Future Reflections Convention Report 1997, Vol. 16 No. 3
Each year the National Organization of Parents of Blind Children (NOPBC) and the National Association to Promote the Use of Braille (NAPUB) conduct a reading contest for youngsters who read Braille. Schools and libraries across this nation sponsor such contests for print readers, but almost no one besides the National Federation of the Blind urges blind children to read as much and as widely as they can.
Do our efforts accomplish anything constructive? You bet they do! And not just for the winners. Here are some brief comments taken from letters sent to us by parents and teachers of contest participants:
Crystal McClain, Mother
Macy is in kindergarten, and this is the first time she has entered this contest. She just started reading in January. Now, since she is reading, she constantly requests Braille books. In the past I had both print-Braille books and print books, and I read both [to her]. Now, Macy only wants the print-Braille books so she can read, too. Thanks for making reading exciting. Next year I'm sure Macy will be an avid reader and a challenge to the other Braille Readers are Leaders contestants.
Edwin Zehner, Father
Thank you for conducting this contest each year. Mingkhwan [my daughter] has been in the United States just over a year, having arrived at the age of 8 in January, 1996. When she arrived she was just finishing the second year of kindergarten at the Bangkok School for the Blind. She knew very little English and only the 26 alphabet characters of the English code. Your contest has provided an extra motivation to help her read more. In the past week or two Mingkhwan has begun going beyond the assigned reading time just because the book was "fun." We look forward to next year's contest when perhaps we will be able to add to the list of winners!
Marion Young, Teacher
Thank you for allowing my student to enter this most exciting contest. The contest helped motivate my student to read more Braille pages.
Jo Lynn Chesser, Mother
I would like to thank you for the work you do with the NFB and the National Organization of Parents of Blind Children. I would also like to express my gratitude for the Braille Readers Are Leaders contest. I know a lot of work must go into this. Amber has placed three times and obviously loves to read. When she first started competing in this, those months were about the only time she read. Now it's year `round, and the books get better and better. In fact, she has recently expressed an interest in majoring in English and becoming a writer. Thanks for all you do.

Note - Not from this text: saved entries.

(* ===== verification/Replay.v ===== *)
(** * The market-maker replay

    [scripts/replay-binance.ts] and its library [scripts/lib/sim/]: the quoting
    strategy, the rolling volatility window, the counterparty that fills the
    quotes against one-minute bars, the two sources of bars, and the command
    line tool that decides whether the strategy loses money.

    The strategy, the window and the counterparty are written over the
    arithmetic interface, so that the accounting is stated in rationals and
    the program runs in binary64.  [Math.log], [Math.exp], [Math.cos],
    [Math.sqrt] and [**] are approximations that the language leaves to the
    engine: [MathFns] holds them and no property depends on their values. *)

From S2P Require Import Prelude JsNum JsText.
From Stdlib Require Import SpecFloat Ascii.
#[local] Open Scope Z_scope.

Record MathFns (A : Type) := mkMath {
  m_log : A -> A;
  m_exp : A -> A;
  m_cos : A -> A;
  m_sqrt : A -> A;
  m_pow : A -> A -> A
}.

Arguments m_log {A} _ _.
Arguments m_exp {A} _ _.
Arguments m_cos {A} _ _.
Arguments m_sqrt {A} _ _.
Arguments m_pow {A} _ _ _.

(** ** lib/sim/strategy.ts *)

Record StrategyParams (A : Type) := mkStrategy {
  baseSpreadBps : A;
  invPenaltyBpsAtMax : A;
  invMax : A;
  volMultBps : A;
  invSkewBpsAtMax : A
}.

Arguments mkStrategy {A} _ _ _ _ _.
Arguments baseSpreadBps {A} _.
Arguments invPenaltyBpsAtMax {A} _.
Arguments invMax {A} _.
Arguments volMultBps {A} _.
Arguments invSkewBpsAtMax {A} _.

Record Quotes (A : Type) := mkQuotes {
  q_bid : A;
  q_ask : A;
  q_spreadBps : A;
  q_skewBps : A
}.

Arguments mkQuotes {A} _ _ _ _.
Arguments q_bid {A} _.
Arguments q_ask {A} _.
Arguments q_spreadBps {A} _.
Arguments q_skewBps {A} _.

Definition DEFAULT_STRATEGY {A} `{Arith A} : StrategyParams A := {|
  baseSpreadBps := nint 10;
  invPenaltyBpsAtMax := nint 20;
  invMax := nint 100;
  volMultBps := nint 1000;
  invSkewBpsAtMax := nint 5
|}.

Section Strategy.
Context {A : Type} `{Arith A}.

Definition clamp (x lo hi : A) : A :=
  if (x <? lo)%num then lo else if (x >? hi)%num then hi else x.

Definition quotes (p : StrategyParams A) (mid inventory realisedVol : A) : Quotes A :=
  let invRatioSigned :=
    if (invMax p >? nint 0)%num then clamp (inventory / invMax p)%num (nint (-1)) (nint 1)
    else nint 0 in
  let invPenBps := (n_abs invRatioSigned * invPenaltyBpsAtMax p)%num in
  let volPenBps := (n_max realisedVol (nint 0) * volMultBps p)%num in
  let spreadBps := (baseSpreadBps p + invPenBps + volPenBps)%num in
  let skewBps := (- invRatioSigned * invSkewBpsAtMax p)%num in
  let skewedMid := (mid * (nint 1 + skewBps / nint 10000))%num in
  let halfSpread := (spreadBps / nint 2 / nint 10000)%num in
  {| q_bid := (skewedMid * (nint 1 - halfSpread))%num;
     q_ask := (skewedMid * (nint 1 + halfSpread))%num;
     q_spreadBps := spreadBps;
     q_skewBps := skewBps |}.
End Strategy.

(** ** lib/sim/vol.ts *)

Record Sample (A : Type) := mkSample { s_tsMs : A; s_mid : A }.
Arguments mkSample {A} _ _.
Arguments s_tsMs {A} _.
Arguments s_mid {A} _.

Record VolWindow (A : Type) := mkVol { v_samples : list (Sample A); v_windowMs : A }.
Arguments mkVol {A} _ _.
Arguments v_samples {A} _.
Arguments v_windowMs {A} _.

Section Vol.
Context {A : Type} `{Arith A} (M : MathFns A).

Definition new_VolWindow (windowMs : A) : VolWindow A := mkVol [] windowMs.

(** The [while] loop of [record]: [shift] while the oldest sample is stale. *)
Fixpoint evict (cutoff : A) (samples : list (Sample A)) : list (Sample A) :=
  match samples with
  | s :: rest => if (s_tsMs s <? cutoff)%num then evict cutoff rest else samples
  | [] => []
  end.

Definition record (tsMs mid : A) (v : VolWindow A) : VolWindow A :=
  if (mid <=? nint 0)%num then v
  else
    let samples := v_samples v ++ [mkSample tsMs mid] in
    mkVol (evict (tsMs - v_windowMs v)%num samples) (v_windowMs v).

(** The loop over the samples; [prev] is [null] on the first one. *)
Fixpoint log_returns (prev : option A) (samples : list (Sample A)) : list A :=
  match samples with
  | [] => []
  | s :: rest =>
      let here := match prev with
                  | Some p => if (p >? nint 0)%num && (s_mid s >? nint 0)%num
                              then [m_log M (s_mid s / p)%num] else []
                  | None => []
                  end in
      here ++ log_returns (Some (s_mid s)) rest
  end.

Definition realisedVol (v : VolWindow A) : A :=
  if bool_decide (length (v_samples v) < 2)%nat then nint 0
  else
    let returns := log_returns None (v_samples v) in
    match returns with
    | [] => nint 0
    | _ =>
        let len := nint (Z.of_nat (length returns)) in
        let mean := (fold_left (fun a b => a + b)%num returns (nint 0) / len)%num in
        let variance :=
          (fold_left (fun a r => a + m_pow M (r - mean) (nint 2))%num returns (nint 0) / len)%num in
        m_sqrt M variance
    end.
End Vol.

(** ** lib/sim/counterparty.ts *)

Record Bar (A : Type) := mkBar { tsMs : A; b_open : A; b_high : A; b_low : A; b_close : A }.
Arguments mkBar {A} _ _ _ _ _.
Arguments tsMs {A} _.
Arguments b_open {A} _.
Arguments b_high {A} _.
Arguments b_low {A} _.
Arguments b_close {A} _.

Record SimConfig (A : Type) := mkSimConfig {
  strategy : StrategyParams A;
  quoteSize : A;
  volWindowMs : A;
  killThresholdUsdc : A
}.
Arguments mkSimConfig {A} _ _ _ _.
Arguments strategy {A} _.
Arguments quoteSize {A} _.
Arguments volWindowMs {A} _.
Arguments killThresholdUsdc {A} _.

Record MarketResult (A : Type) := mkResult {
  r_market : string;
  r_fills : nat;
  r_bidFills : nat;
  r_askFills : nat;
  r_realisedPnl : A;
  r_finalInventory : A;
  r_markToMarketPnl : A;
  r_killed : bool
}.
Arguments mkResult {A} _ _ _ _ _ _ _ _.
Arguments r_market {A} _.
Arguments r_fills {A} _.
Arguments r_bidFills {A} _.
Arguments r_askFills {A} _.
Arguments r_realisedPnl {A} _.
Arguments r_finalInventory {A} _.
Arguments r_markToMarketPnl {A} _.
Arguments r_killed {A} _.

Inductive LotSide := long_lot | short_lot.

#[export] Instance LotSide_eq_dec : EqDecision LotSide.
Proof. solve_decision. Defined.

Record Lot (A : Type) := mkLot { l_side : LotSide; l_size : A; l_price : A }.
Arguments mkLot {A} _ _ _.
Arguments l_side {A} _.
Arguments l_size {A} _.
Arguments l_price {A} _.

Section Counterparty.
Context {A : Type} `{Arith A} (M : MathFns A).

(** The matching loop of [applyFill].  A pass either removes the head lot or
    uses up the fill, so one pass more than there are lots is enough
    ([match_lots_total]); [None] is a loop that was still running. *)
Fixpoint match_lots (fuel : nat) (lots : list (Lot A)) (side : LotSide) (remaining price realised : A)
  : option (list (Lot A) * A * A) :=
  match lots with
  | head :: rest =>
      if (remaining >? nint 0)%num && negb (bool_decide (l_side head = side)) then
        match fuel with
        | O => None
        | S fuel =>
            let closed := n_min (l_size head) remaining in
            let pnl := match l_side head with
                       | long_lot => ((price - l_price head) * closed)%num
                       | short_lot => ((l_price head - price) * closed)%num
                       end in
            let head' := mkLot (l_side head) (l_size head - closed)%num (l_price head) in
            let lots' := if (l_size head' <=? n_lit 1 (-12))%num then rest else head' :: rest in
            match_lots fuel lots' side (remaining - closed)%num price (realised + pnl)%num
        end
      else Some (lots, remaining, realised)
  | [] => Some (lots, remaining, realised)
  end.

(** The mutated lots and the realised profit. *)
Definition applyFill (lots : list (Lot A)) (side : LotSide) (size price : A)
  : option (list (Lot A) * A) :=
  match match_lots (S (length lots)) lots side size price (nint 0) with
  | Some (lots', remaining, realised) =>
      Some (if (remaining >? nint 0)%num then lots' ++ [mkLot side remaining price] else lots', realised)
  | None => None
  end.

(** The local variables of [simulateMarket]. *)
Record SimState := mkSim {
  vol : VolWindow A;
  lots : list (Lot A);
  inventory : A;
  realisedPnl : A;
  bidFills : nat;
  askFills : nat;
  killed : bool;
  priorMid : A
}.

Definition bid_leg (cfg : SimConfig A) (q : Quotes A) (bar : Bar A) (s : SimState) : option SimState :=
  if (b_low bar <=? q_bid q)%num then
    match applyFill (lots s) long_lot (quoteSize cfg) (q_bid q) with
    | Some (lots', realised) =>
        Some (mkSim (vol s) lots' (inventory s + quoteSize cfg)%num (realisedPnl s + realised)%num
                    (S (bidFills s)) (askFills s) (killed s) (priorMid s))
    | None => None
    end
  else Some s.

Definition ask_leg (cfg : SimConfig A) (q : Quotes A) (bar : Bar A) (s : SimState) : option SimState :=
  if (b_high bar >=? q_ask q)%num then
    match applyFill (lots s) short_lot (quoteSize cfg) (q_ask q) with
    | Some (lots', realised) =>
        Some (mkSim (vol s) lots' (inventory s - quoteSize cfg)%num (realisedPnl s + realised)%num
                    (bidFills s) (S (askFills s)) (killed s) (priorMid s))
    | None => None
    end
  else Some s.

(** The trading half of the loop body. *)
Definition trade_bar (cfg : SimConfig A) (bar : Bar A) (s : SimState) : option SimState :=
  if killed s then Some s
  else
    let q := quotes (strategy cfg) (priorMid s) (inventory s) (realisedVol M (vol s)) in
    match bid_leg cfg q bar s with
    | Some s1 =>
        match ask_leg cfg q bar s1 with
        | Some s2 =>
            Some (if (realisedPnl s2 <? - killThresholdUsdc cfg)%num
                  then mkSim (vol s2) (lots s2) (inventory s2) (realisedPnl s2)
                             (bidFills s2) (askFills s2) true (priorMid s2)
                  else s2)
        | None => None
        end
    | None => None
    end.

(** The whole loop body: trade, then record the close. *)
Definition sim_bar (cfg : SimConfig A) (s : SimState) (bar : Bar A) : option SimState :=
  match trade_bar cfg bar s with
  | Some s => Some (mkSim (record (tsMs bar) (b_close bar) (vol s)) (lots s) (inventory s) (realisedPnl s)
                          (bidFills s) (askFills s) (killed s) (b_close bar))
  | None => None
  end.

Fixpoint sim_bars (cfg : SimConfig A) (bars : list (Bar A)) (s : SimState) : option SimState :=
  match bars with
  | [] => Some s
  | bar :: bars => match sim_bar cfg s bar with Some s => sim_bars cfg bars s | None => None end
  end.

Definition sim_init (cfg : SimConfig A) (first : Bar A) : SimState :=
  mkSim (record (tsMs first) (b_close first) (new_VolWindow (volWindowMs cfg)))
        [] (nint 0) (nint 0) 0 0 false (b_close first).

Definition lot_value (finalClose : A) (lot : Lot A) : A :=
  let sign := match l_side lot with long_lot => nint 1 | short_lot => nint (-1) end in
  (sign * l_size lot * (finalClose - l_price lot))%num.

Definition mark_lots (finalClose : A) (lots : list (Lot A)) : A :=
  fold_left (fun acc lot => (acc + lot_value finalClose lot)%num) lots (nint 0).

Definition simulateMarket (market : string) (bars : list (Bar A)) (cfg : SimConfig A)
  : option (MarketResult A) :=
  match bars with
  | first :: _ :: _ =>
      match sim_bars cfg (tail bars) (sim_init cfg first) with
      | Some s =>
          let finalClose := b_close (List.last bars first) in
          Some {| r_market := market;
                  r_fills := bidFills s + askFills s;
                  r_bidFills := bidFills s;
                  r_askFills := askFills s;
                  r_realisedPnl := realisedPnl s;
                  r_finalInventory := inventory s;
                  r_markToMarketPnl := (realisedPnl s + mark_lots finalClose (lots s))%num;
                  r_killed := killed s |}
      | None => None
      end
  | _ => Some (mkResult market 0 0 0 (nint 0) (nint 0) (nint 0) false)
  end.
End Counterparty.

Arguments mkSim {A} _ _ _ _ _ _ _ _.
Arguments vol {A} _.
Arguments lots {A} _.
Arguments inventory {A} _.
Arguments realisedPnl {A} _.
Arguments bidFills {A} _.
Arguments askFills {A} _.
Arguments killed {A} _.
Arguments priorMid {A} _.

Individual parents and teachers are not the only ones who find this contest a useful tool to encourage blind children to read. An increasing number of residential schools for the blind are actively promoting the contest among their students, making it a school-wide project. To reward and further encourage this kind of participation, the Braille Readers are Leaders Contest initiated an award two years ago for the residential school or schools which demonstrated outstanding participation in the contest.
No one criteria is used in determining the award winner. The judges consider numerous factors, such as the percentage of enrolled students who enter the contest; and, to be sure we are fair to schools with large non-reading multiply handicapped students, the percentage of students enrolled in academic programs who enter the contest. The judges also consider quality factors:
How many of the students improve their performance over the previous year? How many national winners do they have? What is the quality and quantity of the materials the students read?
This year's national School for the Blind Outstanding Participation Award winner is the Kentucky School for the Blind. Under the guidance of the new superintendent, Dr. Ralph Bartley, both quality and quantity of participation zoomed up over the previous contest years. With nineteen participants, four of whom were named national Most Improved winners, the school had a 29 percent participation rate out of sixty-five enrolled students. KSB also stood out among others in quality factors as well. The Kentucky School for the Blind truly deserved the honor and the $200 cash prize that came with this award.
The judges also believed that two other schools deserved Honorable Mentions for their support of the contest: Washington State School for the Blind, which had 18 percent participation and two national winners; and the Arizona State School for the Blind and Deaf, which boasted three national winners and a 17 percent participation rate.